An important first step in detecting, recognizing, and classifying objects and textures in images is the selection of appropriate features. Good features should be discriminative, error resilient, easy to determine, and efficient to process.
Pixel intensities, colors, and gradients are example features that can be used in computer vision applications. However, those features are unreliable in the presence of illumination changes and non-rigid motion. A natural extension of pixel features are histograms, where an image region is represented with a non-parametric estimation of joint distributions of pixel features. Histograms have been widely used for non-rigid object tracking. Histograms can also be used for representing textures, and classifying objects and textures. However, the determination of joint distributions for several features is time consuming.

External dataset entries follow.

(** ** A populated database *)

(** The map with value [g k] at the keys of a list. *)
Definition map_of {K R} `{Countable K} (g : K → R) (l : list K) : gmap K R :=
  list_to_map ((λ k, (k, g k)) <$> l).

Lemma map_of_Some {K R} `{Countable K} (g : K → R) (l : list K) (k : K) (r : R) :
  map_of g l !! k = Some r ↔ k ∈ l ∧ r = g k.
Proof.
  unfold map_of. induction l as [|x l IH]; csimpl.
  { rewrite lookup_empty, elem_of_nil. split; [done|by intros [[] _]]. }
  rewrite lookup_insert_Some, IH, elem_of_cons. destruct (decide (x = k)) as [->|Hne].
  - split; [intros [[_ <-]|[? _]]; [by auto|done]|intros [_ ->]; auto].
  - split; [intros [[? _]|[_ [? ->]]]; [done|by auto]|]. intros [[<-|?] ->]; [done|auto].
Qed.

Lemma map_of_is_Some {K R} `{Countable K} (g : K → R) (l : list K) (k : K) :
  is_Some (map_of g l !! k) ↔ k ∈ l.
Proof.
  split; [by intros [r [Hr _]%map_of_Some]|]. intros Hk. exists (g k). by apply map_of_Some.
Qed.

(** One warehouse, [n] districts of [m] customers with one order of one line
    each. *)
Definition town_keys (n m : Z) : list (Z * Z * Z) :=
  (λ x, (1, x.1, x.2)) <$> list_prod (seqZ 1 n) (seqZ 1 m).

Definition town (n m : Z) : db := Db
  {[1 := WarehouseRow (lit "ware") (lit "s1") (lit "s2") (lit "city") (lit "ST")
           (lit "123456789") 10 300000000]}
  (map_of (λ _, DistrictRow (lit "dist") (lit "s1") (lit "s2") (lit "city") (lit "ST")
           (lit "123456789") 5 3000000 (m + 1)) (pair 1 <$> seqZ 1 n))
  (map_of (λ _, sample_customer "zoe") (town_keys n m))
  [] ∅
  (map_of (λ key, OrderRow key.2 (lit "2014-01-01") (Some 1) 1 1) (town_keys n m))
  (map_of (λ _, OrderLineRow 1 1 (Some (lit "2014-01-01")) 5 100 (lit "info"))
     ((λ key, (key, 1)) <$> town_keys n m))
  {[1 := ItemRow 7 (lit "first item") 1000 (lit "original")]}
  {[(1, 1) := sample_stock 50]}.

Lemma elem_of_town (n m w d c : Z) :
  (w, d, c) ∈ town_keys n m ↔ w = 1 ∧ 1 ≤ d ≤ n ∧ 1 ≤ c ≤ m.
Proof.
  unfold town_keys. rewrite list_elem_of_fmap. split.
  - intros ([d' c'] & [= -> -> ->] & Hin%list_elem_of_In%in_prod_iff).
    destruct Hin as [H1%list_elem_of_In%elem_of_seqZ H2%list_elem_of_In%elem_of_seqZ].
    simpl. lia.
  - intros (-> & Hd & Hc). exists (d, c). split; [done|]. apply elem_of_prod_range; lia.
Qed.

Lemma town_consistent (n m : Z) : 0 ≤ n ≤ 10 → 0 ≤ m → consistent (town n m).
Proof.
  intros Hn Hm.
  assert (∀ w d dr, district (town n m) !! (w, d) = Some dr ↔
    w = 1 ∧ 1 ≤ d ≤ n ∧ dr = DistrictRow (lit "dist") (lit "s1") (lit "s2") (lit "city")
      (lit "ST") (lit "123456789") 5 3000000 (m + 1)) as Hdist.
  { intros w d dr. simpl. rewrite map_of_Some, list_elem_of_fmap. split.
    - intros [(d' & [= -> ->] & Hd%elem_of_seqZ) ->]. split_and!; done || lia.
    - intros (-> & Hd & ->). split; [|done]. exists d. split; [done|]. apply elem_of_seqZ. lia. }
  constructor; simpl.
  - intros w d o. rewrite map_of_is_Some, elem_of_town. split.
    + intros (-> & Hd & Ho). eexists. split; [by apply Hdist|]. simpl. lia.
    + intros (dr & (-> & Hd & ->)%Hdist & Ho). simpl in Ho. split_and!; done || lia.
  - intros w d o. split; [done|]. by intros (r & [_ ->]%map_of_Some & [=]).
  - done.
  - intros w d o k. rewrite map_of_is_Some, list_elem_of_fmap. split.
    + intros ([[w' d'] o'] & [= -> -> -> ->] & Hin). eexists.
      split; [by apply map_of_Some|]. simpl. lia.
    + intros (r & [Hin ->]%map_of_Some & Hk). simpl in Hk. assert (k = 1) as -> by lia. eauto.
  - intros w d o k l r [_ ->]%map_of_Some [_ ->]%map_of_Some. done.
  - intros w d o r [Hin ->]%map_of_Some. rewrite map_of_is_Some. simpl. split; [|lia].
    apply elem_of_town in Hin. apply elem_of_town. lia.
  - intros w d dr (-> & Hd & ->)%Hdist. simpl. split_and!; [lia|lia|lia|done].
  - intros w i [? [<- _]%lookup_singleton_Some] [? [<- _]%lookup_singleton_Some]. done.
  - intros w i s [_ <-]%lookup_singleton_Some. simpl. lia.
Qed.

Lemma town_populated (n m : Z) :
  n = DIST_PER_WARE → m = CUST_PER_DIST → populated 1 (town n m).
Proof.
  intros Hn Hm. constructor.
  - apply town_consistent; subst; done.
  - intros w Hw. assert (w = 1) as -> by lia. eexists. split; [done|]. by apply (bool_decide_unpack _).
  - intros w d Hw Hd. assert (w = 1) as -> by lia. simpl. eexists. rewrite map_of_Some. split.
    + split; [|done]. apply list_elem_of_fmap. exists d. split; [done|]. apply elem_of_seqZ. lia.
    + by apply (bool_decide_unpack _).
  - intros w d c Hw Hd Hc. simpl. apply map_of_is_Some, elem_of_town. lia.
  - intros w d c. simpl. rewrite map_of_is_Some, elem_of_town. lia.
  - intros w d c Hw Hd Hc. exists c. simpl. eexists. rewrite map_of_Some, elem_of_town.
    split; [split; [lia|reflexivity]|done].
  - intros w d o r. simpl. intros [_ ->]%map_of_Some. simpl. lia.
Qed.

Definition loaded_town : db := town DIST_PER_WARE CUST_PER_DIST.

Lemma loaded_town_populated : populated 1 loaded_town.
Proof. by apply town_populated. Qed.

#[global] Strategy 1000 [loaded_town].

Definition run_context : TxContext :=
  {| now := lit "2014-02-02"; ptr_datetime := "x"%char; ptr_c_data := "y"%char;
     rows_fuel := 301 |}.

Haar features in an integral image have been used with a cascaded AdaBoost classifier for face detection, Viola, P., Jones, M., “Rapid object detection using a boosted cascade of simple features,” Proc. IEEE Conf. on Computer Vision and Pattern Recognition, Vol. 1., pp. 511-518, 2001, incorporated herein by reference.
Another method detects scale space extremas for localizing keypoints, and uses arrays of orientation histograms for keypoint descriptors, Lowe, D., “Distinctive image features from scale-invariant keypoints,” Intl. J. of Comp. Vision, Vol. 60, pp. 91-110, 2004. Those descriptors are very effective in matching local neighborhoods in an image, but do not have global context information.